Mirella, con la sigaretta elettronica che sa di lampone marcio, ha sbuffato una nuvola rosa: «L'Europa non va nella direzione giusta? E quale sarebbe la direzione giusta secondo lui? Dritta verso il suo portafoglio? Io dico che l'Europa va dove le pare, basta che non inciampi nei suoi tweet. O nei suoi post su Truth, che ormai sono la stessa cosa ma con più emoji di bandiere americane.»
Peppone, il meccanico con la barba che sembra un nido di rondini arrabbiate, ha dato una manata sul tavolo facendo tremare i cucchiaini: «Sentite qua: ama l'Europa ma la Danimarca è ingrata. Ingrata perché non gli regala un'isola che è loro da mille anni? Ma se gliela regalano poi lui la rivende a rate su Amazon Prime, con consegna in tre giorni e reso gratuito se non ti piace il freddo!»
Calorifero, che stava lucidando il bancone con uno straccio che ha visto tempi migliori, ha grugnito: «Io dico che Trump la Groenlandia la vuole perché ha finito i posti dove mettere i suoi hotel. Immaginate: Trump Ice Resort, con sauna artica e cameriere vestite da renne. E noi italiani?
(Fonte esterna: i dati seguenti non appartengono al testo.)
(** * Amiga PSU tick generator (src/main.c): a shallow embedding

    The program targets an STM8S105 compiled with sdcc: [unsigned char] is
    8 bits wide, [unsigned short], [int] and [unsigned int] are 16 bits wide.
    Memory-mapped registers are modelled as a record of 8-bit values held
    in [Z]; the C code is embedded in a small monad that threads the
    register file and logs every volatile access in program order. *)

From Stdlib Require Import ZArith List Bool Lia.
Import ListNotations.

Local Open Scope Z_scope.

(** ** Fixed-width integers *)

Module Width.

Definition u8 (x : Z) : Z := x mod 2 ^ 8.
Definition u16 (x : Z) : Z := x mod 2 ^ 16.

(** [~x] on a 16-bit unsigned operand (an [unsigned short] promotes to
    [unsigned int], which is 16 bits wide here). *)
Definition not16 (x : Z) : Z := u16 (Z.lnot x).

Definition is_u8 (x : Z) : Prop := 0 <= x < 2 ^ 8.

End Width.

Import Width.

(** ** The register file *)

Inductive reg : Type :=
| CLK_CKDIVR
| TIM1_CNTRH
| TIM1_CNTRL
| TIM1_PSCRH
| TIM1_PSCRL
| TIM1_CR1
| PB_ODR
| PB_IDR
| PB_DDR
| PB_CR1.

(** The addresses of the [#define]s. *)
Definition addr (r : reg) : Z :=
  match r with
  | CLK_CKDIVR => 0x50C6
  | TIM1_CNTRH => 0x525E
  | TIM1_CNTRL => 0x525F
  | TIM1_PSCRH => 0x5260
  | TIM1_PSCRL => 0x5261
  | TIM1_CR1 => 0x5250
  | PB_ODR => 0x5005
  | PB_IDR => 0x5006
  | PB_DDR => 0x5007
  | PB_CR1 => 0x5008
  end.

Record regs : Type := mkRegs {
  clk_ckdivr : Z;
  tim1_cntrh : Z;
  tim1_cntrl : Z;
  tim1_pscrh : Z;
  tim1_pscrl : Z;
  tim1_cr1 : Z;
  pb_odr : Z;
  pb_idr : Z;
  pb_ddr : Z;
  pb_cr1 : Z
}.

Definition get (r : reg) (s : regs) : Z :=
  match r with
  | CLK_CKDIVR => clk_ckdivr s
  | TIM1_CNTRH => tim1_cntrh s
  | TIM1_CNTRL => tim1_cntrl s
  | TIM1_PSCRH => tim1_pscrh s
  | TIM1_PSCRL => tim1_pscrl s
  | TIM1_CR1 => tim1_cr1 s
  | PB_ODR => pb_odr s
  | PB_IDR => pb_idr s
  | PB_DDR => pb_ddr s
  | PB_CR1 => pb_cr1 s
  end.

Definition set (r : reg) (v : Z) (s : regs) : regs :=
  match s with
  | mkRegs ckd ch cl ph pl cr1 odr idr ddr pcr1 =>
    match r with
    | CLK_CKDIVR => mkRegs v ch cl ph pl cr1 odr idr ddr pcr1
    | TIM1_CNTRH => mkRegs ckd v cl ph pl cr1 odr idr ddr pcr1
    | TIM1_CNTRL => mkRegs ckd ch v ph pl cr1 odr idr ddr pcr1
    | TIM1_PSCRH => mkRegs ckd ch cl v pl cr1 odr idr ddr pcr1
    | TIM1_PSCRL => mkRegs ckd ch cl ph v cr1 odr idr ddr pcr1
    | TIM1_CR1 => mkRegs ckd ch cl ph pl v odr idr ddr pcr1
    | PB_ODR => mkRegs ckd ch cl ph pl cr1 v idr ddr pcr1
    | PB_IDR => mkRegs ckd ch cl ph pl cr1 odr v ddr pcr1
    | PB_DDR => mkRegs ckd ch cl ph pl cr1 odr idr v pcr1
    | PB_CR1 => mkRegs ckd ch cl ph pl cr1 odr idr ddr v
    end
  end.

(** Every register holds an [unsigned char]. *)
Definition regs_ok (s : regs) : Prop := forall r, is_u8 (get r s).

(** ** Volatile accesses, in program order *)

Inductive event : Type :=
| Rd (r : reg) (v : Z)
| Wr (r : reg) (v : Z).

Module IO.

(** A computation reads and writes the register file and appends the
    accesses it makes to a log. *)
Definition io (A : Type) : Type := regs -> A * regs * list event.

Definition ret {A : Type} (a : A) : io A := fun s => (a, s, []).

Definition bind {A B : Type} (m : io A) (k : A -> io B) : io B :=
  fun s =>
    match m s with
    | (a, s1, t1) =>
      match k a s1 with
      | (b, s2, t2) => (b, s2, t1 ++ t2)
      end
    end.

(** [x = R;] *)
Definition load (r : reg) : io Z :=
  fun s => (get r s, s, [Rd r (get r s)]).

(** [R = v;], the value converted to [unsigned char]. *)
Definition store (r : reg) (v : Z) : io unit :=
  fun s => (tt, set r (u8 v) s, [Wr r (u8 v)]).
(** C2.  A call of [callSheeterAPI] makes one request, to the base URL
    followed by the path, with the method and the body of its options.  The
    headers [Authorization: Bearer <apiKey>] and
    [Content-Type: application/json] are attached: they are the request's
    headers whenever the options give no headers, and each stays unless the
    options' own headers override that name.  A response that is not ok
    makes the call throw an error whose message has the status, the status
    text and the body text; an ok response makes it return what [json()]
    gives, whatever value that is.

    The dispatcher calls it with a method and a body at most: every
    invocation either fails before any request, or sends a request under
    the base URL with exactly the two headers.  On a network that answers
    404 with the body ["Not Found"], every invocation returns an error
    result; and each of the ten tools, given arguments that its branch can
    put in the request, returns
    ["Error: API call failed: 404 <statusText> - Not Found"] with [isError]
    set, a text that has the status and the body. *)
Theorem callSheeterAPI_contract fetch (endpoint : jstring)
    (options : RequestInit) :
  method (request_init config options) = method options
  /\ body (request_init config options) = body options
  /\ header (headers (request_init config options)) (lit "Authorization") =
       match header (rev (headers options)) (lit "Authorization") with
       | Some v => Some v
       | None => Some (lit "Bearer " ++ apiKey config)
       end
  /\ header (headers (request_init config options)) (lit "Content-Type") =
       match header (rev (headers options)) (lit "Content-Type") with
       | Some v => Some v
       | None => Some (lit "application/json")
       end
  /\ (header (headers options) (lit "Authorization") = None ->
      header (headers (request_init config options)) (lit "Authorization")
      = Some (lit "Bearer " ++ apiKey config))
  /\ (header (headers options) (lit "Content-Type") = None ->
      header (headers (request_init config options)) (lit "Content-Type")
      = Some (lit "application/json"))
  /\ (headers options = [] ->
      headers (request_init config options) =
      [(lit "Authorization", lit "Bearer " ++ apiKey config);
       (lit "Content-Type", lit "application/json")])
  /\ callSheeterAPI config fetch endpoint options =
       match fetch (baseUrl config ++ endpoint) (request_init config options)
       with
       | Throw e => Throw e
       | Normal response =>
           if Response.ok response then Response.json response
           else match Response.text response with
                | Normal body_text => Throw (api_error response body_text)
                | Throw e => Throw e
                end
       end
  /\ (forall response body_text,
        fetch (baseUrl config ++ endpoint) (request_init config options)
          = Normal response ->
        Response.ok response = false ->
        Response.text response = Normal body_text ->
        safe (Response.status response) ->
        exists m,
          callSheeterAPI config fetch endpoint options = Throw (mkError m)
          /\ contains (decimal (Response.status response)) m
          /\ contains (Response.statusText response) m
          /\ contains body_text m)
  /\ (forall response,
        fetch (baseUrl config ++ endpoint) (request_init config options)
          = Normal response ->
        Response.ok response = true ->
        callSheeterAPI config fetch endpoint options = Response.json response)
  /\ (forall name arguments,
        (exists t, forall fetch',
           CallTool config fetch' name arguments = error_result t)
        \/ (exists endpoint' method' body',
              sends (CallTool config) name arguments
                (baseUrl config ++ endpoint')
                {| method := method'; body := body';
                   headers := default_headers config |}))
  /\ (forall response name arguments,
        not_found fetch response ->
        exists t, CallTool config fetch name arguments = error_result t)
  /\ (forall response : Response.t number,
        isError (not_found_result response) = Some true
        /\ (exists t,
              content (not_found_result response)
                = [{| type := lit "text"; text := t |}]
              /\ contains (lit "404") t /\ contains (lit "Not Found") t))
  /\ (forall response (o : object number),
        not_found fetch response ->
        CallTool config fetch (lit "create_spreadsheet") (Some o)
          = not_found_result response
        /\ (renders (own o (lit "sheetId")) ->
            (forall tool,
               In tool [lit "write_sheet"; lit "append_to_sheet";
                        lit "batch_get_ranges"; lit "batch_update_ranges";
                        lit "get_sheet_metadata";
                        lit "batch_update_spreadsheet"] ->
               CallTool config fetch tool (Some o)
                 = not_found_result response)
            /\ (renders (default_to (VStr (lit "A:Z")) (own o (lit "range"))) ->
                renders (default_to (VStr (lit "ROWS"))
                           (own o (lit "majorDimension"))) ->
                renders (default_to (VStr (lit "FORMATTED_VALUE"))
                           (own o (lit "valueRenderOption"))) ->
                CallTool config fetch (lit "read_sheet") (Some o)
                  = not_found_result response)
            /\ (renders (own o (lit "range")) ->
                CallTool config fetch (lit "clear_range") (Some o)
                  = not_found_result response)
            /\ ((exists s, call_toString (lit "startIndex")
                             (own o (lit "startIndex")) = Normal s) ->
                (exists s, call_toString (lit "endIndex")
                             (own o (lit "endIndex")) = Normal s) ->
                (exists s, call_toString (lit "sheetTabId")
                             (default_to (VNum (num_of_Z 0))
                                (own o (lit "sheetTabId"))) = Normal s) ->
                CallTool config fetch (lit "delete_rows") (Some o)
                  = not_found_result response))).
Proof.
  repeat match goal with |- _ /\ _ => split end.
  - reflexivity.
  - reflexivity.
  - cbn [request_init headers]. rewrite header_spread. reflexivity.
  - cbn [request_init headers]. rewrite header_spread. reflexivity.
  - intros H. cbn [request_init headers].
    now rewrite header_spread, (header_rev_None _ _ H).
  - intros H. cbn [request_init headers].
    now rewrite header_spread, (header_rev_None _ _ H).
  - intros H. cbn [request_init headers]. now rewrite H.
  - unfold callSheeterAPI.
    destruct (fetch (baseUrl config ++ endpoint) (request_init config options))
      as [response|e]; cbn [bind]; [|reflexivity].
    destruct (Response.ok response); cbn [negb]; [reflexivity|].
    destruct (Response.text response); reflexivity.
  - intros response body_text F Hok Htext S.
    exists (message (api_error response body_text)). split.
    + now apply callSheeterAPI_not_ok.
    + now apply api_error_contains.
  - intros response F Hok. unfold callSheeterAPI. rewrite F. cbn [bind].
    now rewrite Hok.
  - intros name arguments.
    destruct (switch_shape name (arguments_value arguments))
      as [(e & H) | (endpoint' & method' & body' & K & H)].
    + left. exists (lit "Error: " ++ message e). intros fetch'.
      unfold CallTool. now rewrite H.
    + right. exists endpoint', method', body'. apply sends_intro.
      exists K. exact H.
  - intros response name arguments NF. unfold CallTool.
    destruct (switch_not_found fetch response name
                (arguments_value arguments) NF) as (e & -> & _).
    eexists. reflexivity.
  - intros response. split; [reflexivity|].
    eexists. split; [reflexivity|]. split.
    + exists (lit "Error: API call failed: "),
             (lit " " ++ Response.statusText response ++ lit " - Not Found").
      reflexivity.
    + exists (lit "Error: API call failed: 404 "
              ++ Response.statusText response ++ lit " - "), [].
      rewrite <- !app_assoc. reflexivity.
  - intros response o NF.
    assert (call : forall ep opts,
               callSheeterAPI config fetch ep opts
               = Throw (api_error response (lit "Not Found")))
      by (intros; now apply callSheeterAPI_not_found).
    split; [|intros (s & Hs); repeat split].
    + apply CallTool_not_found; [exact NF|].
      change (switch config fetch (lit "create_spreadsheet")
                (arguments_value (Some o)))
        with (create_spreadsheet config fetch (VObj o)).
      unfold create_spreadsheet. cbn [destructure bind].
      now rewrite call.
    + intros tool H. apply CallTool_not_found; [exact NF|].
      cbn [In] in H.
      repeat (destruct H as [<- | H];
              [ first
                  [ change (write_sheet config fetch (VObj o) = Throw (api_error response (lit "Not Found"))); unfold write_sheet
                  | change (append_to_sheet config fetch (VObj o) = Throw (api_error response (lit "Not Found"))); unfold append_to_sheet
                  | change (batch_get_ranges config fetch (VObj o) = Throw (api_error response (lit "Not Found"))); unfold batch_get_ranges
                  | change (batch_update_ranges config fetch (VObj o) = Throw (api_error response (lit "Not Found"))); unfold batch_update_ranges
                  | change (get_sheet_metadata config fetch (VObj o) = Throw (api_error response (lit "Not Found"))); unfold get_sheet_metadata
                  | change (batch_update_spreadsheet config fetch (VObj o) = Throw (api_error response (lit "Not Found"))); unfold batch_update_spreadsheet ];
                cbn [destructure bind]; rewrite Hs; cbn [bind];
                now rewrite call
              |]).
      destruct H.
    + intros (r & Hr) (d & Hd) (v & Hv).
      apply CallTool_not_found; [exact NF|].
      change (switch config fetch (lit "read_sheet") (arguments_value (Some o)))
        with (read_sheet config fetch (VObj o)).
      unfold read_sheet, URLSearchParams.
      cbn [destructure bind mapM fst snd]. rewrite Hr, Hd, Hv, Hs.
      cbn [bind]. now rewrite call.
    + intros (r & Hr). apply CallTool_not_found; [exact NF|].
      change (switch config fetch (lit "clear_range")
                (arguments_value (Some o)))
        with (clear_range config fetch (VObj o)).
      unfold clear_range, URLSearchParams.
      cbn [destructure bind mapM fst snd]. rewrite Hr, Hs. cbn [bind].
      now rewrite call.
    + intros (a & Ha) (b & Hb) (c & Hc).
      apply CallTool_not_found; [exact NF|].
      change (switch config fetch (lit "delete_rows")
                (arguments_value (Some o)))
        with (delete_rows config fetch (VObj o)).
      unfold delete_rows, URLSearchParams.
      cbn [destructure bind]. cbv zeta. rewrite Ha, Hb, Hc.
      cbn [bind mapM fst snd ToString]. rewrite Hs. cbn [bind].
      now rewrite call.
Qed.
(** * sims_movingObjects: Chebyshev granularity control and segment evaluation

    A shallow embedding of [python/lsst/sims/movingObjects/chebyshev.py]
    and [python/lsst/sims/movingObjects/chebyValues.py].

    Conventions of the embedding.
    - Python floats are modelled by exact rationals ([Q]); every property
      below is about comparisons, the step tables and the data flow, not
      about rounding.
    - A method of a Python object is a state transformer over the
      attributes it touches; a raised exception keeps the mutations that
      happened before it.
    - Exceptions carry the Python class and, for [ValueError], the message
      of the [raise] statement.
    - A function is modelled by its body, statement by statement; a name
      is resolved as Python resolves it, among the parameters and locals
      of the function first and the globals of its module next. *)

From Stdlib Require Import QArith Lqa DecimalString DecimalNat.
From stdpp Require Import gmap strings list sorting.

Open Scope Q_scope.

(** ** Python exceptions and results *)

Inductive exn : Type :=
  | NameError (name : string)
  | AttributeError (attr : string)
  | KeyError (key : string)
  | IndexError
  | TypeError
  | AxisError
  | IOError (msg : string)
  | ValueError (msg : string).

(** The exceptions that are not a [ValueError]. *)
Definition plain (e : exn) : Prop := ∀ msg, e ≠ ValueError msg.

(** The exceptions that are not an [IOError]. *)
Definition not_io (e : exn) : Prop := ∀ msg, e ≠ IOError msg.

Inductive result (A : Type) : Type :=
  | OK (a : A)
  | Raise (e : exn).
Arguments OK {A} a.
Arguments Raise {A} e.

(** A method body over a mutable receiver of type [S]. *)
Definition M (S A : Type) : Type := S → result A * S.

Definition ret {S A} (a : A) : M S A := λ s, (OK a, s).
Definition raise {S A} (e : exn) : M S A := λ s, (Raise e, s).
Definition bind {S A B} (m : M S A) (k : A → M S B) : M S B :=
  λ s, match m s with
       | (OK a, s') => k a s'
       | (Raise e, s') => (Raise e, s')
       end.
Definition get {S} : M S S := λ s, (OK s, s).
Definition put {S} (s : S) : M S unit := λ _, (OK tt, s).

(** Code that can raise but touches no mutable object. *)
#[global] Instance result_ret : MRet result := λ _ a, OK a.
#[global] Instance result_bind : MBind result := λ _ _ k m,
  match m with
  | OK a => k a
  | Raise e => Raise e
  end.
Definition lift {S A} (r : result A) : M S A := λ s, (r, s).

(** [wp m s Q]: running [m] from the state [s] ends in a result and a
    state that satisfy [Q]. *)
Definition wp {S A} (m : M S A) (s : S) (Q : result A → S → Prop) : Prop :=
  Q (fst (m s)) (snd (m s)).
(** * scispacy.data_util: MedMentions (PubTator) and BIO corpus readers

    A shallow embedding of [scispacy/data_util.py] together with the
    properties of its record parser, stream iterator, corpus splitter and
    BIO sentence converter.

    Conventions of the embedding.
    - A Python [str] is a [string]; characters are 7-bit ASCII (codes above
      127 are never whitespace and are left alone by [upper]).
    - A Python [int] is a [Z].
    - A raised exception is the [Raise] constructor of [result]; the loops
      stop at the first one, as the interpreter does.
    - An opened text file is the list of the raw lines its iteration yields.
    - [cached_path], the archive extraction and the exit hook of
      [read_full_med_mentions] belong to other modules; the embedding of
      that function starts at the resolved directory. *)

From Stdlib Require Import ZArith Lia Ascii String.
From stdpp Require Import gmap strings list.

(** ** Python primitives used by the module *)

Module Py.

Inductive exn : Type :=
| IndexError
| ValueError
| KeyError (key : string)
| FileNotFoundError (name : string).

Inductive result (A : Type) : Type :=
| Ok (a : A)
| Raise (e : exn).
Arguments Ok {A} a.
Arguments Raise {A} e.

Definition bind {A B : Type} (m : result A) (k : A → result B) : result B :=
  match m with
  | Ok a => k a
  | Raise e => Raise e
  end.

(** [[f x for x in l]] where [f] may raise: left to right, first
    exception wins. *)
Fixpoint mapM {A B : Type} (f : A → result B) (l : list A) : result (list B) :=
  match l with
  | [] => Ok []
  | x :: r => bind (f x) (λ y, bind (mapM f r) (λ ys, Ok (y :: ys)))
  end.

(** [len(s)] *)
Definition len (s : string) : Z := Z.of_nat (String.length s).

(** [str.isspace] on one ASCII character: TAB, LF, VT, FF, CR, the four
    separators FS, GS, RS, US and the space. *)
Definition isspace (c : ascii) : bool :=
  let n := nat_of_ascii c in
  ((9 <=? n)%nat && (n <=? 13)%nat) || ((28 <=? n)%nat && (n <=? 32)%nat).

Fixpoint lstrip (s : string) : string :=
  match s with
  | String c r => if isspace c then lstrip r else s
  | EmptyString => EmptyString
  end.

Fixpoint rstrip (s : string) : string :=
  match s with
  | String c r =>
      match rstrip r with
      | EmptyString => if isspace c then EmptyString else String c EmptyString
      | r' => String c r'
      end
  | EmptyString => EmptyString
  end.

(** [s.strip()] *)
Definition strip (s : string) : string := rstrip (lstrip s).

(** [s.split(sep, maxsplit)] for a one-character separator, which is what
    every call site passes; [maxsplit = -1] is Python's "no limit". *)
Fixpoint split (sep : ascii) (maxsplit : Z) (s : string) : list string :=
  match s with
  | EmptyString => [EmptyString]
  | String c r =>
      if Ascii.eqb c sep && negb (maxsplit =? 0)%Z
      then EmptyString :: split sep (maxsplit - 1) r
      else match split sep maxsplit r with
           | h :: t => String c h :: t
           | [] => [String c EmptyString]
           end
  end.

(** [sep.join(l)] *)
Fixpoint join (sep : string) (l : list string) : string :=
  match l with
  | [] => EmptyString
  | x :: r =>
      match r with
      | [] => x
      | _ :: _ => x +:+ sep +:+ join sep r
      end
  end.

(** Index adjustment of a slice bound, as [PySlice_AdjustIndices] does
    for step 1. *)
Definition adjust (n i : Z) : Z :=
  if (i <? 0)%Z then Z.max (i + n) 0 else Z.min i n.

(** [s[lo:hi]]; [None] is an omitted bound. *)
Definition slice (s : string) (lo hi : option Z) : string :=
  let n := len s in
  let lo' := match lo with Some i => adjust n i | None => 0%Z end in
  let hi' := match hi with Some i => adjust n i | None => n end in
  String.substring (Z.to_nat lo') (Z.to_nat (hi' - lo')) s.

Definition upper_char (c : ascii) : ascii :=
  let n := nat_of_ascii c in
  if (97 <=? n)%nat && (n <=? 122)%nat then ascii_of_nat (n - 32) else c.

(** [s.upper()] *)
Fixpoint upper (s : string) : string :=
  match s with
  | EmptyString => EmptyString
  | String c r => String (upper_char c) (upper r)
  end.

(** [c in s] for a character [c]. *)
Fixpoint contains (c : ascii) (s : string) : bool :=
  match s with
  | EmptyString => false
  | String d r => Ascii.eqb d c || contains c r
  end.

(** [s.startswith(p)] *)
Definition startswith (s p : string) : bool := String.prefix p s.

Definition digit_val (c : ascii) : option Z :=
  let n := nat_of_ascii c in
  if (48 <=? n)%nat && (n <=? 57)%nat then Some (Z.of_nat n - 48)%Z else None.
Definition set_saving (b : bool) (s : State) : State :=
  mkState (currentPassword s) (newPin s) (newCode s) (newPassword s)
          b (loading s) (msg s).

Definition set_loading (b : bool) (s : State) : State :=
  mkState (currentPassword s) (newPin s) (newCode s) (newPassword s)
          (saving s) b (msg s).

(** [setCurrentPassword(''); setNewPin(''); setNewCode('')] *)
Definition clear_form (s : State) : State :=
  mkState "" "" "" (newPassword s) (saving s) (loading s) (msg s).

(** [load()], up to its [await]: the two requests go out together. *)
Definition load (p : Page) : Page :=
  mkPage (set_loading true (ui p))
         (sent p ++ [("get", "/auth/me", []); ("get", "/auth/login-logs", [])])
         (auth p) (href p).

(** [body] as [handleSave] builds it. *)
Definition save_body (s : State) : list (string * string) :=
  [("current_password", currentPassword s)]
  ++ (if String.eqb (newPin s) "" then [] else [("pin", newPin s)])
  ++ (if String.eqb (newCode s) "" then []
      else [("security_code", newCode s)]).

(** [handleSave] up to its [await]: the page it leaves, and whether the
    [setup-security] request went out. *)
Definition beginSave (p : Page) : Page * bool :=
  let s := ui p in
  if String.eqb (currentPassword s) "" then
    (set_ui (set_msg (Some (false, "Joriy parolni kiriting"))) p, false)
  else if String.eqb (newPin s) "" && String.eqb (newCode s) "" then
    (set_ui (set_msg (Some (false, "PIN yoki xavfsizlik kodini kiriting"))) p,
     false)
  else
    (mkPage (set_msg None (set_saving true s))
            (sent p ++ [("post", "/auth/setup-security", save_body s)])
            (auth p) (href p),
     true).

(** [handleSave] from the answer on, on the page as it is by then: the
    inputs stay usable while the request is in flight.  A failed response
    has gone through the response interceptor of [superApi] before the
    [catch] sees it. *)
Definition resumeSave (r : SuperLogin.Reply unit) (q : Page) : Page :=
  match r with
  | SuperLogin.Ok _ =>
      let q1 :=
        set_ui (fun s =>
                  clear_form
                    (set_msg (Some (true, "Xavfsizlik sozlamalari saqlandi ✓"))
                             s)) q in
      set_ui (set_saving false) (load q1)
  | SuperLogin.Err e =>
      let i := SuperLogin.intercepted e (auth q) (href q) in
      mkPage (set_saving false
                (set_msg (Some (false,
                                or_default (SuperLogin.detail e) "Xatolik"))
                         (ui q)))
             (sent q) i.1 i.2
  end.

(** [handleSave] when nothing else happens before the answer. *)
Definition handleSave (r : SuperLogin.Reply unit) (p : Page) : Page :=
  let b := beginSave p in
  if b.2 then resumeSave r b.1 else b.1.

End SecuritySettings.

(** * Properties *)

(** ** JavaScript helpers *)

Lemma truthy_Some_ne (s : string) : truthy (Some s) = true <-> s <> "".
Proof.
  unfold truthy. destruct (String.eqb_spec s ""); simpl; split; congruence.
Qed.


Lemma truthy_intro (s : string) : s <> "" -> truthy (Some s) = true.
Proof. apply truthy_Some_ne. Qed.

Lemma existsb_eqb_elem_of (p : string) (ps : list string) :
  existsb (String.eqb p) ps = true <-> p ∈ ps.
Proof.
  rewrite existsb_exists. split.
  - intros (q & Hin & Heq). apply String.eqb_eq in Heq. subst q.
    by apply list_elem_of_In.
  - intros Hin. exists p. split; [by apply list_elem_of_In|].
    apply String.eqb_refl.
Qed.

(** ** Credential store *)

Lemma setAuth_exclusive u tok rt slug s :
  domain_exclusive (setAuth u tok rt slug s).
Proof. intros [_ [H|H]]; simpl in H; congruence. Qed.

Lemma setSuperAuth_exclusive a tok rt s :
  domain_exclusive (setSuperAuth a tok rt s).
Proof. intros [[H|H] _]; simpl in H; congruence. Qed.

Lemma establish_exclusive c s : domain_exclusive (establish c s).
Proof.
  destruct c; [apply setAuth_exclusive | apply setSuperAuth_exclusive].
Qed.

Lemma states_after_exclusive cs :
  forall s, Forall domain_exclusive (states_after s cs).
Proof.
  induction cs as [|c cs IH]; intros s; simpl.
  - constructor.
  - constructor; [apply establish_exclusive | apply IH].
Qed.

Lemma states_after_length cs : forall s, length (states_after s cs) = length cs.
Proof. induction cs as [|c cs IH]; intros s; simpl; [done | by rewrite IH]. Qed.

(** C2.  Domain exclusivity: along every sequence of [setAuth] /
    [setSuperAuth] calls from the initial store there is one observed
    state per call, and in each of them at most one domain has a non-null
    token; [setAuth] nulls every operator field and [setSuperAuth] nulls
    every tenant field, whatever the store held before. *)
Theorem domain_exclusivity :
  forall cs : list EstablishCall,
    length (states_after initialState cs) = length cs /\
    Forall domain_exclusive (states_after initialState cs) /\
    (forall s u tok rt slug,
        operator_fields_cleared (setAuth u tok rt slug s) /\
        token (setAuth u tok rt slug s) = Some tok /\
        refreshToken (setAuth u tok rt slug s) = Some rt) /\
    (forall s a tok rt,
        tenant_fields_cleared (setSuperAuth a tok rt s) /\
        superToken (setSuperAuth a tok rt s) = Some tok /\
        superRefreshToken (setSuperAuth a tok rt s) = Some rt).
Proof.
  intros cs. split; [apply states_after_length|].
  split; [apply states_after_exclusive|].
  split; intros; unfold operator_fields_cleared, tenant_fields_cleared;
    simpl; auto 10.
Qed.

(** C8, as stated, fails once the operator domain is the active one:
    [setToken] leaves the operator's access token as it was and writes the
    tenant field instead. *)
Lemma setToken_operator_active_counterexample :
  let s := setSuperAuth sample_admin "A1" "R1" initialState in
  isSuperAdmin s = true /\ isAuthenticated s = false /\
  superToken (setToken "T2" s) = Some "A1" /\
  token s = None /\ token (setToken "T2" s) = Some "T2".
Proof. repeat split. Qed.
Ci mandano il conto del riscaldamento globale, perché tanto il termosifone lo paghiamo sempre noi.»
Tonino ha ripiegato il giornale con un gesto drammatico: «E Meloni? Meloni che fa? Sta lì a pensarci se andare o non andare, se firmare il Board of Peace o mandarlo a quel paese con un bigliettino gentile. Intanto Trump posta foto con la bandiera americana piantata sul ghiaccio e scrive “Greenland, US Territory, Est. 2026”. Come se fosse un cartello di “Vendesi villetta bifamiliare”.»
El Poeta ha chiuso il colpo finale versando un altro giro:
«Trump ama l'Europa, ma solo se ubbidisce,
se no le mette i dazi e le toglie pure le patatine fritte.
Groenlandia nostra? Macché, è già sua nel sogno,
e noi restiamo al bar a bere e a dire: “Che casino, che casino!”»
E tutti hanno riso, perché ridere è l'unica direzione giusta che conosciamo qui a Briga Novarese, almeno finché il caffè non finisce.